Add in the mashed bananas, yogurt, cinnamon and vanilla. Whisk on low until combined
Add in the dry ingredients and choc chips on low and whisk until combined
Pour mixture into the prepared tin and bake for 30mins or until a skewer comes out clean
Once baked, turn out on to a cooling rack, allow to cool.
While the choc chip banana bread is baking make the cream cheese frosting.
In a bowl fitted with the paddle attachment place the softened butter and softened cream cheese. Beat on high for 5 minutes until no lumps are left. Scrape down bowl periodically.
Slowly add in the icing sugar to the butter and cream cheese.

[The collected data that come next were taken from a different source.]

(** * videoDeal: a shallow embedding of [dVsmall5pro.py]

    The script walks a directory for video files and, for each of them,
    asks [ffprobe] for the bitrate, then runs [ffmpeg] either in stream-copy
    mode or in transcode mode while it reads the times that the encoder
    prints; the files are handled by a pool of four threads.

    Modelling conventions.
    - A Python [str] is a list of characters; a character is a code point
      below 256 (type [ascii]).  On that range the Unicode classes used by
      the script ([\d], [str.strip], [str.lower], the blanks of [float]) are
      written out in full.
    - A Python [float] is modelled with exact rational arithmetic on finite
      values (no rounding, no overflow, one zero), together with the two
      infinities and NaN that [float()] can read from a string.
    - [os.path] is [posixpath].
    - The external programs ([ffprobe], [ffmpeg]), the current directory and
      the directory tree are inputs of the model (record [world], type
      [os.node]).  An encoder is taken to end: the text on its diagnostic
      stream is finite.
    - A function that may raise returns an [outcome]; what it does to the
      outside (subprocesses, progress bars, prints) is logged as a list of
      [event]s.  A [tqdm] bar is its total and its position; what it draws
      is not modelled.
    - The runs of a batch are the interleavings of the event sequences of
      its futures; every event is atomic.  The bound of four workers only
      removes interleavings and is not modelled. *)

From Stdlib Require Import List Ascii Bool Arith NArith ZArith QArith Qreduction.
From Stdlib Require Import Qpower Lia Permutation.
From Stdlib Require Strings.Byte.
Import ListNotations.

Close Scope Q_scope.
Open Scope nat_scope.

(* ================================================================= *)
(** ** Python strings *)

Module Py.

Definition str := list ascii.

(** String literals for [str]. *)
Inductive lit := LNil | LCons (a : ascii) (l : lit).

Fixpoint lit_of_bytes (l : list Byte.byte) : lit :=
  match l with
  | [] => LNil
  | b :: l => LCons (ascii_of_byte b) (lit_of_bytes l)
  end.

Fixpoint bytes_of_lit (l : lit) : list Byte.byte :=
  match l with
  | LNil => []
  | LCons a l => byte_of_ascii a :: bytes_of_lit l
  end.

Declare Scope pystr_scope.
Delimit Scope pystr_scope with py.
#[warnings="-via-type-mismatch,-via-type-remapping"]
String Notation str lit_of_bytes bytes_of_lit
  (via lit mapping [[nil] => LNil, [cons] => LCons]) : pystr_scope.

Definition ord (c : ascii) : N := N_of_ascii c.
Definition chr (n : N) : ascii := ascii_of_N n.

Definition char_eqb (a b : ascii) : bool := Ascii.eqb a b.

Definition str_eqb (a b : str) : bool :=
  if list_eq_dec ascii_dec a b then true else false.

(** [str.isdecimal] on one character, which is what [\d] matches and what
    [float] reads as a digit: Unicode category Nd.  Below code point 256
    these are the ASCII digits. *)
Definition isdecimal (c : ascii) : bool :=
  ((48 <=? ord c) && (ord c <=? 57))%N.

(** [str.isspace] below code point 256. *)
Definition isspace (c : ascii) : bool :=
  let n := ord c in
  (((9 <=? n) && (n <=? 13)) || ((28 <=? n) && (n <=? 32))
   || (n =? 133) || (n =? 160))%N.

(** [str.lower] on one character, below code point 256. *)
Definition lower_char (c : ascii) : ascii :=
  let n := ord c in
  if ((65 <=? n) && (n <=? 90))%N then chr (n + 32)
  else if ((192 <=? n) && (n <=? 222) && negb (n =? 215))%N then chr (n + 32)
  else c.

Definition lower (s : str) : str := map lower_char s.

(** [s.startswith(p)] *)
Fixpoint startswith (s p : str) {struct p} : bool :=
  match p, s with
  | [], _ => true
  | b :: p', a :: s' => char_eqb a b && startswith s' p'
  | _ :: _, [] => false
  end.

(** [s.endswith(p)] *)
Definition endswith (s p : str) : bool := startswith (rev s) (rev p).

(** [s.endswith(ps)] for a tuple [ps] of suffixes. *)
Definition endswith_any (s : str) (ps : list str) : bool :=
  existsb (endswith s) ps.

(** [p in s] *)
Fixpoint contains (s p : str) : bool :=
  startswith s p ||
  match s with
  | [] => false
  | _ :: s' => contains s' p
  end.

(** Dropping the leading characters that satisfy [f]; both ends. *)
Fixpoint lstrip_by (f : ascii -> bool) (s : str) : str :=
  match s with
  | c :: s' => if f c then lstrip_by f s' else s
  | [] => []
  end.

Definition strip_by (f : ascii -> bool) (s : str) : str :=
  rev (lstrip_by f (rev (lstrip_by f s))).

(** [s.strip()] *)
Definition strip (s : str) : str := strip_by isspace s.

(** [s.split(sep)] for a one-character separator. *)
Fixpoint split (sep : ascii) (s : str) : list str :=
  match s with
  | [] => [[]]
  | c :: s' =>
      if char_eqb c sep then [] :: split sep s'
      else match split sep s' with
           | w :: ws => (c :: w) :: ws
           | [] => [[c]]
           end
  end.

(** [sep.join(ws)] *)
Fixpoint join (sep : str) (ws : list str) : str :=
  match ws with
  | [] => []
  | [w] => w
  | w :: ws' => w ++ sep ++ join sep ws'
  end.

(** [s.rfind(c) + 1] for a character [c]: the length of the shortest prefix
    of [s] that contains every occurrence of [c]. *)
Fixpoint after_last (c : ascii) (s : str) : nat :=
  match s with
  | [] => 0
  | a :: s' =>
      match after_last c s' with
      | 0 => if char_eqb a c then 1 else 0
      | S k => S (S k)
      end
  end.

Definition LF : ascii := chr 10.
Definition CR : ascii := chr 13.

(** Text-mode reading with universal newlines: CR LF and CR become LF. *)
Fixpoint universal_newlines (s : str) : str :=
  match s with
  | [] => []
  | c :: s' =>
      if char_eqb c CR then
        match s' with
        | d :: s'' => if char_eqb d LF then LF :: universal_newlines s''
                      else LF :: universal_newlines s'
        | [] => [LF]
        end
      else c :: universal_newlines s'
  end.

(** The successive results of [readline()] up to the end of the stream:
    each line keeps its final LF; the last one may lack it; none is empty. *)
Fixpoint readlines (s : str) : list str :=
  match s with
  | [] => []
  | c :: s' =>
      if char_eqb c LF then [c] :: readlines s'
      else match readlines s' with
           | l :: ls => (c :: l) :: ls
           | [] => [[c]]
           end
  end.

(* ----------------------------------------------------------------- *)
(** *** Python floats *)

(** Finite values are exact rationals in lowest terms. *)
Inductive pyfloat :=
| Fin (q : Q)
| Inf (negative : bool)
| NaN.

Definition fin (q : Q) : pyfloat := Fin (Qred q).

(** The float of an integer literal. *)
Definition of_Z (z : Z) : pyfloat := fin (inject_Z z).

Definition fneg (x : pyfloat) : pyfloat :=
  match x with
  | Fin q => fin (- q)
  | Inf s => Inf (negb s)
  | NaN => NaN
  end.

(** [x + y] *)
Definition fadd (x y : pyfloat) : pyfloat :=
  match x, y with
  | NaN, _ | _, NaN => NaN
  | Fin p, Fin q => fin (p + q)
  | Inf s, Fin _ | Fin _, Inf s => Inf s
  | Inf s, Inf t => if Bool.eqb s t then Inf s else NaN
  end.

(** [x - y] *)
Definition fsub (x y : pyfloat) : pyfloat := fadd x (fneg y).

Definition Qneg_bool (q : Q) : bool := negb (Qle_bool 0 q).
Definition Qzero_bool (q : Q) : bool := Qeq_bool q 0.

(** [x * y] *)
Definition fmul (x y : pyfloat) : pyfloat :=
  match x, y with
  | NaN, _ | _, NaN => NaN
  | Fin p, Fin q => fin (p * q)
  | Inf s, Fin q | Fin q, Inf s =>
      if Qzero_bool q then NaN else Inf (xorb s (Qneg_bool q))
  | Inf s, Inf t => Inf (xorb s t)
  end.

(** [x / y]; [None] stands for [ZeroDivisionError]. *)
Definition fdiv (x y : pyfloat) : option pyfloat :=
  match x, y with
  | _, Fin q =>
      if Qzero_bool q then None
      else Some match x with
                | Fin p => fin (p / q)
                | Inf s => Inf (xorb s (Qneg_bool q))
                | NaN => NaN
                end
  | NaN, _ | _, NaN => Some NaN
  | Fin _, Inf _ => Some (Fin 0)
  | Inf _, Inf _ => Some NaN
  end.

(** [x <= y] *)
Definition fle (x y : pyfloat) : bool :=
  match x, y with
  | NaN, _ | _, NaN => false
  | Fin p, Fin q => Qle_bool p q
  | Inf s, Inf t => s || negb t
  | Inf s, Fin _ => s
  | Fin _, Inf t => negb t
  end.

(** [x < y] *)
Definition flt (x y : pyfloat) : bool :=
  match x, y with
  | NaN, _ | _, NaN => false
  | Fin p, Fin q => negb (Qle_bool q p)
  | Inf s, Inf t => s && negb t
  | Inf s, Fin _ => s
  | Fin _, Inf t => negb t
  end.

(** [x > y] *)
Definition fgt (x y : pyfloat) : bool := flt y x.

(* ----------------------------------------------------------------- *)
(** *** [float(s)] for a string [s] *)

Definition digit_value (c : ascii) : Z := Z.of_N (ord c) - 48.

Definition int_of_digits (ds : str) : Z :=
  fold_left (fun acc c => 10 * acc + digit_value c)%Z ds 0%Z.

(** The longest prefix of digits, and the rest. *)
Fixpoint span_digits (s : str) : str * str :=
  match s with
  | c :: s' =>
      if isdecimal c then let (ds, r) := span_digits s' in (c :: ds, r)
      else ([], s)
  | [] => ([], [])
  end.

(** Underscores may only stand between two digits; they are dropped.
    [prev] is the character before [s]. *)
Fixpoint drop_underscores (prev : ascii) (s : str) : option str :=
  match s with
  | [] => if char_eqb prev "_" then None else Some []
  | c :: s' =>
      if char_eqb c "_" then
        if isdecimal prev then drop_underscores c s' else None
      else if char_eqb prev "_" && negb (isdecimal c) then None
      else option_map (cons c) (drop_underscores c s')
  end.

(** An optional sign: whether it is a minus, and the rest. *)
Definition split_sign (s : str) : bool * str :=
  match s with
  | c :: s' =>
      if char_eqb c "-" then (true, s')
      else if char_eqb c "+" then (false, s')
      else (false, s)
  | [] => (false, [])
  end.

Definition is_exponent_mark (c : ascii) : bool :=
  char_eqb c "e" || char_eqb c "E".

(** [digits [. digits] [(e|E) [sign] digits]] with at least one digit before
    the exponent; the value is exact. *)
Definition parse_number (s : str) : option Q :=
  let (ip, r1) := span_digits s in
  let (fp, r2) :=
    match r1 with
    | c :: r => if char_eqb c "." then span_digits r else ([], r1)
    | [] => ([], r1)
    end in
  match ip ++ fp with
  | [] => None
  | _ :: _ =>
      let mant := int_of_digits (ip ++ fp) in
      let scale := (- Z.of_nat (length fp))%Z in
      match r2 with
      | [] => Some (inject_Z mant * Qpower 10 scale)%Q
      | e :: r3 =>
          if is_exponent_mark e then
            let (neg, r4) := split_sign r3 in
            match span_digits r4 with
            | ((_ :: _) as ep, []) =>
                let ex := int_of_digits ep in
                let ex := if neg then (- ex)%Z else ex in
                Some (inject_Z mant * Qpower 10 (ex + scale))%Q
            | _ => None
            end
          else None
      end
  end.

(** The blanks that [float] drops at both ends of its argument: of the
    characters of [str.isspace], the ASCII ones must be in [\t\n\v\f\r] or
    be the space. *)
Definition float_blank (c : ascii) : bool :=
  let n := ord c in
  (((9 <=? n) && (n <=? 13)) || (n =? 32) || (n =? 133) || (n =? 160))%N.

(** [float(s)]: [None] stands for [ValueError]. *)
Definition float (s : str) : option pyfloat :=
  match drop_underscores (chr 0) (strip_by float_blank s) with
  | None => None
  | Some t =>
      let (neg, body) := split_sign t in
      let l := lower body in
      if str_eqb l "inf"%py || str_eqb l "infinity"%py then Some (Inf neg)
      else if str_eqb l "nan"%py then Some NaN
      else match parse_number body with
           | Some q => Some (fin (if neg then - q else q))
           | None => None
           end
  end.

End Py.

(* ================================================================= *)
(** ** Regular expressions: the fragment of [re] that the script uses *)

Module re.
Import Py.

Inductive regex :=
| Str (s : str)          (** literal text *)
| Chr (c : ascii)        (** one literal character *)
| Digit                  (** [\d] *)
| Dot                    (** [.]: any character but a line feed *)
| Seq (r1 r2 : regex)    (** [r1 r2] *)
| Plus (r : regex)       (** [r+], greedy *)
| Group (r : regex).     (** [(r)], the capture group 1 *)

Section Matcher.

Variable R : Type.

(** What is tried after a sub-pattern matched: it gets the text captured so
    far and the input that is left. *)
Definition cont := option str -> str -> option R.

(** The iterations of [r+] after the first character of [s]: [body] matches
    [r] once; then one more iteration is preferred to going on with [k].
    Every iteration consumes input, so [length s] iterations are enough. *)
Fixpoint plus_loop (body : option str -> str -> cont -> option R) (k : cont)
    (fuel : nat) (g : option str) (s : str) : option R :=
  body g s (fun g' s' =>
    match fuel with
    | S fuel' =>
        if length s' <? length s then
          match plus_loop body k fuel' g' s' with
          | Some x => Some x
          | None => k g' s'
          end
        else k g' s'
    | 0 => k g' s'
    end).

Once all the icing sugar has been added, add in the vanilla on low until combined. Scrape down the bowl and then on medium speed beat the icing for 8 minutes.
Once the choc chip banana bread is completely cooled, cut it in half having 2 rectangles.
Spread the cream cheese frosting on half using a palette knife, then place the other half with no cream cheese frosting on top. To have a flat top for slicing make sure the bottom of the choc chip banana bread is facing up.
Place in the fridge (or freezer to speed it up) for 30 minutes- 1 hour until the cream cheese frosting has firmed up.
Slice the bar int 6 pieces with a sharp serrated knife.